What the task asks ▸
Copy nothing from the entries below except the lines from the one containing "array indices, which" through the one containing "Inductive evaluated : Type", and copy those exactly.

Provided records ▸

--------------------

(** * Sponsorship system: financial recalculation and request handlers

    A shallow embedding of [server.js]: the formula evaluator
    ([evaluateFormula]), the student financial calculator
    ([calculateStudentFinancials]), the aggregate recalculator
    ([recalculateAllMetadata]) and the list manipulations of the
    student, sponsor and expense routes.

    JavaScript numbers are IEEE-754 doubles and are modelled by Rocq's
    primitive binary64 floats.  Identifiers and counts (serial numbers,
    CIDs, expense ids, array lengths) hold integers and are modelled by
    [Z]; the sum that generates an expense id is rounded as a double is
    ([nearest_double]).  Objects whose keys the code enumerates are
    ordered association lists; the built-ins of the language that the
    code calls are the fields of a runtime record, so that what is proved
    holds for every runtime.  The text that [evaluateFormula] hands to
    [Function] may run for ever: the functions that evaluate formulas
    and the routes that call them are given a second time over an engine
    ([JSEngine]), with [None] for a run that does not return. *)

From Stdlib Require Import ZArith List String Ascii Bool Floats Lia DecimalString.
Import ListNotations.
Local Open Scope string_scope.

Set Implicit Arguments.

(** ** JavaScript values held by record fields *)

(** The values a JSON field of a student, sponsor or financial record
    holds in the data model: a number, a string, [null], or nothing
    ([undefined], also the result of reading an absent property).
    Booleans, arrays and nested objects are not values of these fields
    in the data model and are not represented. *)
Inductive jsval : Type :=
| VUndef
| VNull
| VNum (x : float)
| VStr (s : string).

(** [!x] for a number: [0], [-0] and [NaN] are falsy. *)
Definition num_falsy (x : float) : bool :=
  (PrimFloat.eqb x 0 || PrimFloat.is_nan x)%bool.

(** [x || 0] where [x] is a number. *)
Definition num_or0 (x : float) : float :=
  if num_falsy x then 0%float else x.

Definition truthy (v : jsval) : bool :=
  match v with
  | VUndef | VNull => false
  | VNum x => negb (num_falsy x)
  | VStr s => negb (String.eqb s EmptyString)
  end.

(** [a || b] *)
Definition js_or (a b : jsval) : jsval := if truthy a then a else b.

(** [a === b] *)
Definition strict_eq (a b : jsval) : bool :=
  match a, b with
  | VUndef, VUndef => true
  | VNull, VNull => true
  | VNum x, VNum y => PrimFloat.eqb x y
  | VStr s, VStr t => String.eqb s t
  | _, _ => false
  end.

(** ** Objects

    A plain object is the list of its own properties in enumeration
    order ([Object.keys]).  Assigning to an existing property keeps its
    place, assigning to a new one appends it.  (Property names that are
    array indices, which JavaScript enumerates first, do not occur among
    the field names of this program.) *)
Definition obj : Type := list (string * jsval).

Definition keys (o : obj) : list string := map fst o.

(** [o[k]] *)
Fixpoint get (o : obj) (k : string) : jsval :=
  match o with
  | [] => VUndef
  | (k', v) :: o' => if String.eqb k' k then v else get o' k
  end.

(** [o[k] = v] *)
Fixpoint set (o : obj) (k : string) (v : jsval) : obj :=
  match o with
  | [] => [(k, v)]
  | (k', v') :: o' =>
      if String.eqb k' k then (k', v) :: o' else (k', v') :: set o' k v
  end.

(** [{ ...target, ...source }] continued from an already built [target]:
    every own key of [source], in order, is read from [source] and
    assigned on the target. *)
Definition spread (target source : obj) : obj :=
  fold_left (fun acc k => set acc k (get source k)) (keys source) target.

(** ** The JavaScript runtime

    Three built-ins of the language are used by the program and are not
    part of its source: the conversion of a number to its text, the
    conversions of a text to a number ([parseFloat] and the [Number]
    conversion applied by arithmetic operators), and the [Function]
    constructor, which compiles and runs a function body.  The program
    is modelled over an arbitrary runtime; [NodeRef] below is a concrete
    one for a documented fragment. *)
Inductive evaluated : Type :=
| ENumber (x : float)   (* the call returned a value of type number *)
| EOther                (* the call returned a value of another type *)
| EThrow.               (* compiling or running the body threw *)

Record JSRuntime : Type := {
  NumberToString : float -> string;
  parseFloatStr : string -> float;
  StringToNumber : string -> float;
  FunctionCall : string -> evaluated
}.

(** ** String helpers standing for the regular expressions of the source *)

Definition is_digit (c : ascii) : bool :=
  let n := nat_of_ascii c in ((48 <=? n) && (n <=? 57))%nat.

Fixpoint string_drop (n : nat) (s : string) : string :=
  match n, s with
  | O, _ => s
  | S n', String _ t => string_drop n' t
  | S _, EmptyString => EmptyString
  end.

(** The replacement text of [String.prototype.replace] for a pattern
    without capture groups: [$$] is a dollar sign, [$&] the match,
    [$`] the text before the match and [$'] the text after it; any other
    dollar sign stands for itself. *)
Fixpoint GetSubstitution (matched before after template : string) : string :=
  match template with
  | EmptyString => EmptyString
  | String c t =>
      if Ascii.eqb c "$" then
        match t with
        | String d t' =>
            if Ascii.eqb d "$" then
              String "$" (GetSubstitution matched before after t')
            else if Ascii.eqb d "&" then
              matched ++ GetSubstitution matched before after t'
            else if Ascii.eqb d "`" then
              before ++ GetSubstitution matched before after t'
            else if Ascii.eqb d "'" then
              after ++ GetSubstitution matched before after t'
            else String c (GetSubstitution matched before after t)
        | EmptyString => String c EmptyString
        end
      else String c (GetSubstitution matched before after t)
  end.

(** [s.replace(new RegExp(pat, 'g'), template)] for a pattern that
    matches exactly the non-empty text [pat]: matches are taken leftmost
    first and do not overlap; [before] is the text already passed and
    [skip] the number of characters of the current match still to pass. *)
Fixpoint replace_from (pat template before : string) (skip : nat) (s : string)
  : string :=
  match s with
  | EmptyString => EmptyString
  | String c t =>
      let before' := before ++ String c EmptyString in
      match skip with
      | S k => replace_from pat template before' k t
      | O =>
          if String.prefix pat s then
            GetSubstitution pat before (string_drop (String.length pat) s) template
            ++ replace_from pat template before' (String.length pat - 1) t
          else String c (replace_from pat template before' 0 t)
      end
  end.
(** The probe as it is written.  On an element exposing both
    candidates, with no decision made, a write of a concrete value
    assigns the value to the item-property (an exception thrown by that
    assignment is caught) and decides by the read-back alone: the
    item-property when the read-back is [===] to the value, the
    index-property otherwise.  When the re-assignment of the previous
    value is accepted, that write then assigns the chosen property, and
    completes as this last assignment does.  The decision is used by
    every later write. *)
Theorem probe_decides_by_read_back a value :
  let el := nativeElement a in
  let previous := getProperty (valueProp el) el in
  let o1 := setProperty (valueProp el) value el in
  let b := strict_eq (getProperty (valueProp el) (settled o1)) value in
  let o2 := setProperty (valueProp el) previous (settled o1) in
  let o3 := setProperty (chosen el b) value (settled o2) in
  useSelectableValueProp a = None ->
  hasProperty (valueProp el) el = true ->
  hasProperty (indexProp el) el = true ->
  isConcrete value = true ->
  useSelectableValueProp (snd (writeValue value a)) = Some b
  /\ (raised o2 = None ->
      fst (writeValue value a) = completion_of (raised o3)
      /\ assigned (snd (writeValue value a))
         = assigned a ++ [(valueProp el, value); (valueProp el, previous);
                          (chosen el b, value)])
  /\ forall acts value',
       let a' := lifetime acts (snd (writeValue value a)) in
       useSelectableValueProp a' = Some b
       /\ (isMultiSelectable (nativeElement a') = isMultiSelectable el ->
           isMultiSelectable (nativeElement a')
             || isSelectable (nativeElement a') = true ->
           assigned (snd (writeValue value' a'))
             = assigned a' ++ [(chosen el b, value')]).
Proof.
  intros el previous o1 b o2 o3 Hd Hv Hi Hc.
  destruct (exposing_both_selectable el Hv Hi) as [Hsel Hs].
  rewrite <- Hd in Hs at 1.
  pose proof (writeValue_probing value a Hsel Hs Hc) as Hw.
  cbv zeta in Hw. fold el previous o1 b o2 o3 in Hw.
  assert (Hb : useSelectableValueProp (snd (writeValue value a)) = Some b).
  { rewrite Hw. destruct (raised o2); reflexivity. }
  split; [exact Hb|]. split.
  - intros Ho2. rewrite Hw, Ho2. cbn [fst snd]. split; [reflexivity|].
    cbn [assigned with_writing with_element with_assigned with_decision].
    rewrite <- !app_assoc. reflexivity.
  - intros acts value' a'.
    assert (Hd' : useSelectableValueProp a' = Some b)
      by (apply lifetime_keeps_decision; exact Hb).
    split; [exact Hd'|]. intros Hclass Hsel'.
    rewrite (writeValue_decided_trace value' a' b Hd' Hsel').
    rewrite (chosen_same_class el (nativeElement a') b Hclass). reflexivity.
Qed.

--------------------

Finished task ▸
    array indices, which JavaScript enumerates first, do not occur among
    the field names of this program.) *)
Definition obj : Type := list (string * jsval).

Definition keys (o : obj) : list string := map fst o.

(** [o[k]] *)
Fixpoint get (o : obj) (k : string) : jsval :=
  match o with
  | [] => VUndef
  | (k', v) :: o' => if String.eqb k' k then v else get o' k
  end.

(** [o[k] = v] *)
Fixpoint set (o : obj) (k : string) (v : jsval) : obj :=
  match o with
  | [] => [(k, v)]
  | (k', v') :: o' =>
      if String.eqb k' k then (k', v) :: o' else (k', v') :: set o' k v
  end.

(** [{ ...target, ...source }] continued from an already built [target]:
    every own key of [source], in order, is read from [source] and
    assigned on the target. *)
Definition spread (target source : obj) : obj :=
  fold_left (fun acc k => set acc k (get source k)) (keys source) target.

(** ** The JavaScript runtime

    Three built-ins of the language are used by the program and are not
    part of its source: the conversion of a number to its text, the
    conversions of a text to a number ([parseFloat] and the [Number]
    conversion applied by arithmetic operators), and the [Function]
    constructor, which compiles and runs a function body.  The program
    is modelled over an arbitrary runtime; [NodeRef] below is a concrete
    one for a documented fragment. *)
Inductive evaluated : Type :=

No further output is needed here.